Des hausses fiscales à prévoir
Cependant, cette baisse est à nuancer. À partir d'août 2025, le taux de TVA sur le gaz passera de 5,5 % à 20 %, suite à une décision gouvernementale d'harmonisation avec les directives européennes. En parallèle, une augmentation de l'accise sur le gaz a déjà pris effet depuis le début de l'année, et la Contribution Tarifaire d'Acheminement demeure en place, augmentant de manière significative le coût total pour les consommateurs. Ces mesures pourraient engendrer une hausse de 15 % ou plus sur la facture finale pour certains foyers, malgré la baisse apparente du tarif de base.

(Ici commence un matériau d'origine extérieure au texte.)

(* ===== verification/AsyncSubs.v ===== *)
(** * Subscriptions

    The tables of subscriptions as finite maps from channels to callbacks: what
    (P)SUBSCRIBE registers, and what the messages of the server do.  The
    comparison of keys is exact on keys below 2 GB ([short]), and so are the
    operations on tables of such keys. *)

From Stdlib Require Import Strings.Byte String.
From stdpp Require Import gmap.
From S2P Require Import Prelude CLib Buffer Sds SdsFmt SdsEdit Read Parser ReaderRefines Replies.
From S2P Require Import Session Reply Tree Resp ReplyRefines Streams Printf.
From S2P Require Import Format FormatFacts Dict DictFacts Network Net Context Transport Pipeline.
From S2P Require Import Async AsyncText AsyncRun AsyncFacts.

(** Channels and their callbacks. *)
Abbreviation subs :=
  (@gmap bytes (@list_eq_dec byte byte_eq_decision) (@list_countable byte byte_eq_decision byte_countable)
     redisCallback).

Definition short (k : bytes) : Prop := zlen k <= INT_MAX.

Lemma compare_short k1 k2 : short k1 -> short k2 -> callbackKeyCompare k1 k2 = bool_decide (k1 = k2).
Proof.
  unfold short. intros H1 H2. pose proof (zlen_nonneg k1). pose proof (zlen_nonneg k2).
  unfold callbackKeyCompare. rewrite !s32_small by width_lia.
  destruct (Z.eqb_spec (zlen k1) (zlen k2)) as [E|E]; cbn [negb].
  - rewrite !ztake_all by lia.
    assert (length k1 = length k2) as El by (unfold zlen in E; lia).
    destruct (Z.eqb_spec (memcmp k1 k2) 0) as [Em|Em]; rewrite (memcmp_eq _ _ El) in Em;
      [by rewrite bool_decide_true|by rewrite bool_decide_false].
  - rewrite bool_decide_false; [done|]. by intros ->.
Qed.

(** The table with an exact comparison. *)
Definition exactDict : dictType (K := bytes) (V := redisCallback) :=
  DictType callbackHash None (Some callbackValDup) (Some (fun k1 k2 => bool_decide (k1 = k2))) true true.

Section tables.
Context {al : Allocator} {dm : DataModel}.
Hypothesis Hal : alloc_total al.
Hypothesis Hlong : long_bits = 32 \/ long_bits = 64.
Implicit Types (t : callback_table) (m : subs) (key : bytes) (cb v : redisCallback).

Lemma exact_cmp k1 k2 : dictCompareHashKeys exactDict k1 k2 = bool_decide (k1 = k2).
Proof. done. Qed.

Lemma chain_agrees key (c : list (bytes * redisCallback)) :
  short key -> Forall (fun e => short e.1) c ->
  chain_find callbackDict key c = chain_find exactDict key c /\
  (forall v, chain_set callbackDict key v c = chain_set exactDict key v c) /\
  chain_delete callbackDict key c = chain_delete exactDict key c.
Proof.
  intros Hk. induction 1 as [|e c He _ (IH1 & IH2 & IH3)]; [done|]. simpl.
  unfold dictCompareHashKeys. cbn [keyCompare callbackDict exactDict]. rewrite compare_short by done.
  rewrite IH1, IH3. split; [done|]. split; [|done]. intros v. by rewrite IH2.
Qed.

Definition short_keys t : Prop := Forall (fun e => short e.1) (entries t).

Lemma slot_short t i c : short_keys t -> slot (d_table t) i = Some c -> Forall (fun e => short e.1) c.
Proof.
  unfold short_keys, entries, slot. destruct (d_table t) as [tb|]; [|done]. cbn [mbind option_bind].
  intros Hs [_ Hi]%zget_lookup. rewrite Forall_forall in Hs. apply Forall_forall. intros e He.
  apply Hs. apply list_elem_of_In, in_concat. exists c.
  split; [by eapply list_elem_of_In, list_elem_of_lookup_2|by apply list_elem_of_In].
Qed.

Lemma find_agrees t key : short key -> short_keys t -> dictFind callbackDict t key = dictFind exactDict t key.
Proof.
  intros Hk Hs. unfold dictFind. destruct (d_size t =? 0); [done|].
  change (key_slot callbackDict) with (key_slot exactDict).
  destruct (slot (d_table t) _) as [c|] eqn:E; [|done]. cbn [mbind option_bind].
  by rewrite (proj1 (chain_agrees key c Hk (slot_short _ _ _ Hs E))).
Qed.

Lemma delete_agrees t key :
  short key -> short_keys t -> dictDelete callbackDict t key = dictDelete exactDict t key.
Proof.
  intros Hk Hs. unfold dictDelete. destruct (d_size t =? 0); [done|].
  change (key_slot callbackDict) with (key_slot exactDict).
  destruct (slot (d_table t) _) as [c|] eqn:E; [|done]. cbn [mbind option_bind].
  by destruct (chain_agrees key c Hk (slot_short _ _ _ Hs E)) as (_ & _ & ->).
Qed.

Lemma replace_agrees t key v a :
  dict_wf exactDict t -> zlen (entries t) < 2 ^ 30 -> short key -> short_keys t ->
  dictReplace callbackDict t key v a = dictReplace exactDict t key v a.
Proof.
  intros Hw Hl Hk Hs.
  destruct (expandIfNeeded_spec exactDict Hal Hlong t a Hw Hl) as (t1 & a1 & n & tb & E1 & Hu & _ & Hp).
  assert (short_keys t1) as Hs1.
  { unfold short_keys in *. destruct Hu as (_ & -> & _). unfold entries at 1. cbn [d_table]. by rewrite Hp. }
  assert (_dictExpandIfNeeded callbackDict t a = _dictExpandIfNeeded exactDict t a) as Ee by done.
  unfold dictReplace, dictAdd, _dictKeyIndex. rewrite Ee, E1. cbn [mbind option_bind].
  change (DICT_OK =? DICT_ERR) with false. cbv iota. change (key_slot callbackDict) with (key_slot exactDict).
  destruct (slot (d_table t1) _) as [c|] eqn:Ec; [|done]. cbn [mbind option_bind].
  destruct (chain_agrees key c Hk (slot_short _ _ _ Hs1 Ec)) as (-> & Hset & _).
  change (dup_key callbackDict) with (dup_key exactDict). change (dup_val callbackDict) with (dup_val exactDict).
  destruct (chain_find exactDict key c); cbn [mbind option_bind].
  - change (-1 =? -1) with true. cbv iota. cbn [mbind option_bind]. rewrite Ec.
    destruct (d_size t1 =? 0); [done|]. cbn [mbind option_bind]. by rewrite Hset.
  - destruct (s32 _ =? -1); cbn [mbind option_bind].
    + rewrite Ec. destruct (d_size t1 =? 0); [done|]. cbn [mbind option_bind]. by rewrite Hset.
    + destruct (slot (d_table t1) (s32 _)) as [d|]; [|done]. cbn [mbind option_bind].
      by destruct (set_slot _ _ _).
Qed.

(** ** Tables as maps *)

(** The table [t] holds the map [m]. *)
Record represents t m : Prop := Represents {
  rp_wf : dict_wf exactDict t;
  rp_map : dict_map t = m;
  rp_short : map_Forall (fun k _ => short k) m
}.

Lemma represents_short t m : represents t m -> short_keys t.
Proof.
  intros [Hw <- Hs]. apply Forall_forall. intros [k v] He. apply (Hs k v).
  by apply elem_of_list_to_map_1; [apply (wf_nodup exactDict)|].
Qed.

Lemma represents_size t m : represents t m -> zlen (entries t) = Z.of_nat (size m).
Proof.
  intros [Hw <- _]. unfold dict_map, zlen. f_equal. symmetry.
  by apply map_size_list_to_map, (wf_nodup exactDict).
Qed.

Lemma table_new : represents dictCreate ∅.
Proof. split; [by left|done|apply map_Forall_empty]. Qed.

Lemma table_find t m key :
  represents t m -> short key ->
  exists r, dictFind callbackDict t key = Some r /\ m !! key = snd <$> r.
Proof.
  intros Ht Hk. rewrite find_agrees by (done || by eapply represents_short). destruct Ht as [Hw <- _].
  destruct (dictFind_spec exactDict exact_cmp Hlong t key Hw) as (r & E & Hm & _). by exists r.
Qed.

Lemma table_replace t m key v a :
  represents t m -> short key -> Z.of_nat (size m) < 2 ^ 30 ->
  exists s t' evs (a' : nat), dictReplace callbackDict t key v a = Some (s, t', evs, a') /\
    represents t' (<[key := v]> m).
Proof.
  intros Ht Hk Hs. pose proof (represents_short _ _ Ht). pose proof (represents_size _ _ Ht) as Hz.
  destruct Ht as [Hw Hm Hsh]. rewrite replace_agrees by (done || lia).
  destruct (dictReplace_spec exactDict exact_cmp (fun _ => eq_refl) (fun _ => eq_refl) Hal Hlong t key v a Hw)
    as (t' & a' & Hw' & Hm' & ->); [lia|].
  assert (represents t' (<[key := v]> m)) as Hr.
  { split; [done|by rewrite Hm', Hm|]. by apply map_Forall_insert_2. }
  destruct (dict_map t !! key); by do 4 eexists.
Qed.

Lemma table_set t m key v old :
  represents t m -> m !! key = Some old ->
  exists t', set_val t key v = Some t' /\ represents t' (<[key := v]> m).
Proof.
  intros Ht Ho. pose proof (represents_short _ _ Ht) as Hks. destruct Ht as [Hw <- Hsh].
  pose proof (Hsh _ _ Ho) as Hk. simpl in Hk.
  destruct (update_spec exactDict exact_cmp Hlong t key v old Hw Ho)
    as (c & c' & tb & _ & Es & Ec & Eset & Hw' & Hm').
  exists (Dict tb (d_size t) (d_sizemask t) (d_used t)). split.
  - unfold set_val. change (key_slot callbackDict) with (key_slot exactDict). rewrite Es. cbn [mbind option_bind].
    destruct (chain_agrees key c Hk (slot_short _ _ _ Hks Es)) as (_ & -> & _).
    rewrite Ec. cbn [mbind option_bind fst]. by rewrite Eset.
  - split; [done|done|]. by apply map_Forall_insert_2.
Qed.

Lemma table_delete t m key :
  represents t m -> short key ->
  exists s t' evs, dictDelete callbackDict t key = Some (s, t', evs) /\ represents t' (delete key m).
Proof.
  intros Ht Hk. rewrite delete_agrees by (done || by eapply represents_short). destruct Ht as [Hw <- Hsh].
  pose proof (dictDelete_spec exactDict exact_cmp Hlong t key Hw) as Hd.
  destruct (dict_map t !! key) as [v|] eqn:E.
  - destruct Hd as (t' & Ed & Hw' & Hm'). do 3 eexists. split; [exact Ed|]. split; [done|done|].
    by apply map_Forall_delete.
  - do 3 eexists. split; [exact Hd|]. rewrite delete_id by done. by split.
Qed.

Lemma table_used t m : represents t m -> (d_used t =? 0) = bool_decide (m = ∅).
Proof.
  intros Ht. rewrite (wf_used exactDict) by apply Ht. rewrite (represents_size _ _ Ht).
  destruct (bool_decide_reflect (m = ∅)) as [->|Hne]; [by rewrite map_size_empty|].
  apply Z.eqb_neq. intros E. apply Hne, map_size_empty_inv. lia.
Qed.

End tables.

(** ** What (P)SUBSCRIBE registers *)

(** The callback [cb] for the channels [chans]: each counts one confirmation
    more than the callback that was there; the count is carried over to the
    channels that have no callback yet. *)
Fixpoint register (cb : redisCallback) (chans : list bytes) (m : subs) : subs :=
  match chans with
  | [] => m
  | ch :: chans =>
      let cb := match m !! ch with
                | Some old => Callback (cb_fn cb) (s32 (cb_pending_subs old + 1)) (cb_privdata cb)
                | None => cb
                end in
      register cb chans (<[ch := cb]> m)
  end.

(** Channels for which no confirmation is outstanding wait for one afterwards. *)
Lemma register_one fn priv chans m :
  NoDup chans -> (forall ch old, ch ∈ chans -> m !! ch = Some old -> cb_pending_subs old = 0) ->
  forall ch, register (Callback fn 1 priv) chans m !! ch =
    if bool_decide (ch ∈ chans) then Some (Callback fn 1 priv) else m !! ch.
Proof.
  intros Hnd. revert m. induction Hnd as [|ch chans Hch _ IH]; intros m Hm k; [done|].
  cbn [register cb_fn cb_privdata].
  set (cb := match m !! ch with Some old => _ | None => _ end).
  assert (cb = Callback fn 1 priv) as ->.
  { unfold cb. destruct (m !! ch) as [old|] eqn:E; [|done]. by rewrite (Hm ch old ltac:(left) E). }
  rewrite IH.
  - destruct (decide (k = ch)) as [->|Hk].
    + rewrite (bool_decide_false (ch ∈ chans)) by done. rewrite bool_decide_true by left.
      by rewrite lookup_insert_eq.
    + rewrite lookup_insert_ne by done.
      by rewrite (bool_decide_ext (k ∈ ch :: chans) (k ∈ chans)) by set_solver.
  - intros k' old Hk'. rewrite lookup_insert_ne by (by intros ->). apply Hm. by right.
Qed.

Section subscribe.
Context {al : Allocator} {dm : DataModel} {fl : FloatLib} {pd : PrintfDouble}.
Context {N : Type} {nw : Network N}.
Hypothesis Hal : alloc_total al.
Hypothesis Hlp : LP64.
Implicit Types (a : redisAsyncContext) (h : heap) (n : N) (l : list call) (m : subs) (t : callback_table).

Lemma long_64 : long_bits = 32 \/ long_bits = 64.
Proof. right. exact Hlp. Qed.

Lemma get_table_run pv t a (e : env N) l :
  table_of pv a = Some t -> get_table pv (AState (Some a) e l) = Some (t, AState (Some a) e l).
Proof. intros E. unfold get_table. steps. by rewrite E. Qed.

(** The string of a name. *)
Lemma name_run (p : bytes) k (cnt : nat) a h n l :
  0 <= k <= zlen p -> k <= BUF_SAFE ->
  exists s (cnt' : nat), with_cnt_a (sdsnewlen (Some p) k) (AState (Some a) (Env cnt h n) l) =
    Some (Some s, AState (Some a) (Env cnt' h n) l) /\ sdsval s = ztake k p.
Proof.
  intros Hk Hb. destruct (sdsnewlen_repr (Some p) k cnt) as (o & cnt' & E & Ho); [lia|by intros q [= <-]; lia|].
  destruct o as [s|]; [|by destruct Ho].
  exists s, cnt'. unfold with_cnt_a. cbn [a_env e_cnt]. rewrite E. split; [done|]. by rewrite (repr_val _ _ Ho).
Qed.

Lemma subscribe_loop_run chans fuel c pv cb a cnt h n l t m :
  table_of pv a = Some t -> represents t m -> Forall short chans ->
  Z.of_nat (size m) + zlen chans <= 2 ^ 30 -> (length chans < fuel)%nat ->
  exists t' (cnt' : nat), subscribe_loop fuel (c ++ concat (bulk <$> chans) ++ [NUL]) (zlen c) pv cb
      (AState (Some a) (Env cnt h n) l) =
    Some (tt, AState (Some (with_table pv (Some t') a)) (Env cnt' h n) l) /\
    represents t' (register cb chans m).
Proof.
  intros Ht Hm Hs. revert fuel c cb a cnt t m Ht Hm.
  induction Hs as [|ch chans Hch _ IH]; intros [|fuel] c cb a cnt t m Ht Hm Hsz Hf; simpl in Hf; try lia.
  - exists t, cnt. cbn [fmap list_fmap concat subscribe_loop]. rewrite app_nil_l, next_end. steps.
    split; [|done]. do 3 f_equal. by destruct pv, a; simpl in *; subst.
  - cbn [fmap list_fmap concat]. rewrite <- app_assoc. set (rest := concat (bulk <$> chans) ++ [NUL]).
    pose proof (next_from Hlp c [] ch rest (Forall_nil_2 _) Hch) as En.
    pose proof (next_text c [] ch rest) as Et. rewrite !app_nil_l, !app_nil_r in *.
    cbn [subscribe_loop]. rewrite En. steps. rewrite Et. steps. pose proof (zlen_nonneg ch). rewrite zlen_cons in Hsz.
    pose proof (zlen_nonneg chans).
    assert (INT_MAX <= BUF_SAFE) by done. unfold short in Hch.
    destruct (name_run ch (zlen ch) cnt a h n l) as (sn & cnt1 & E1 & Ev); [lia..|]. step E1. steps.
    step (get_table_run pv t a _ l Ht). rewrite Ev, ztake_all by lia.
    destruct (table_find long_64 t m ch Hm Hch) as (de & Ed & Hde). rewrite Ed. steps.
    set (cb' := match de with Some e => _ | None => cb end).
    assert (cb' = match m !! ch with
                  | Some old => Callback (cb_fn cb) (s32 (cb_pending_subs old + 1)) (cb_privdata cb)
                  | None => cb
                  end) as Ecb by (unfold cb'; rewrite Hde; by destruct de).
    destruct (table_replace Hal long_64 t m ch cb' cnt1 Hm Hch ltac:(lia)) as (st & t1 & evs & cnt2 & Er & Hm1).
    assert (with_cnt_a (fun x : nat => r ← dictReplace callbackDict t ch cb' x; let '(_, t, _, y) := r in Some (t, y))
      (AState (Some a) (Env cnt1 h n) l) = Some (t1, AState (Some a) (Env cnt2 h n) l)) as E2.
    { unfold with_cnt_a. cbn [a_env e_cnt]. by rewrite Er. }
    step E2. steps.
    destruct (IH fuel (c ++ bulk ch) cb' (with_table pv (Some t1) a) cnt2 t1 (<[ch := cb']> m))
      as (t' & cnt' & E3 & Hm'); [by destruct pv|done| |lia|].
    { rewrite map_size_insert. destruct (m !! ch); simpl; lia. }
    exists t', cnt'. rewrite (app_assoc c (bulk ch) rest). split; [unfold rest; rewrite E3; by destruct pv|].
    cbn [register]. by rewrite <- Ecb.
Qed.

Anticiper les impacts sur les ménages
Les ménages, notamment ceux avec un chauffage au gaz, doivent se préparer à un effet ciseaux : une baisse temporaire du tarif, contrebalancée par des hausses structurelles des coûts fixes. Il est donc crucial d'anticiper ces changements. Voici quelques conseils utiles :
- Revoir ses contrats : Certains fournisseurs continuent à proposer des offres avantageuses à prix fixe ou des tarifs réduits temporairement.
- Limiter la consommation : Investir dans des solutions d'isolation, utiliser un thermostat intelligent ou optimiser les réglages de son chauffage pourrait faire la différence.
En définitive, bien que la baisse du prix du gaz puisse sembler rassurante, il serait imprudent d'envisager une tendance durable.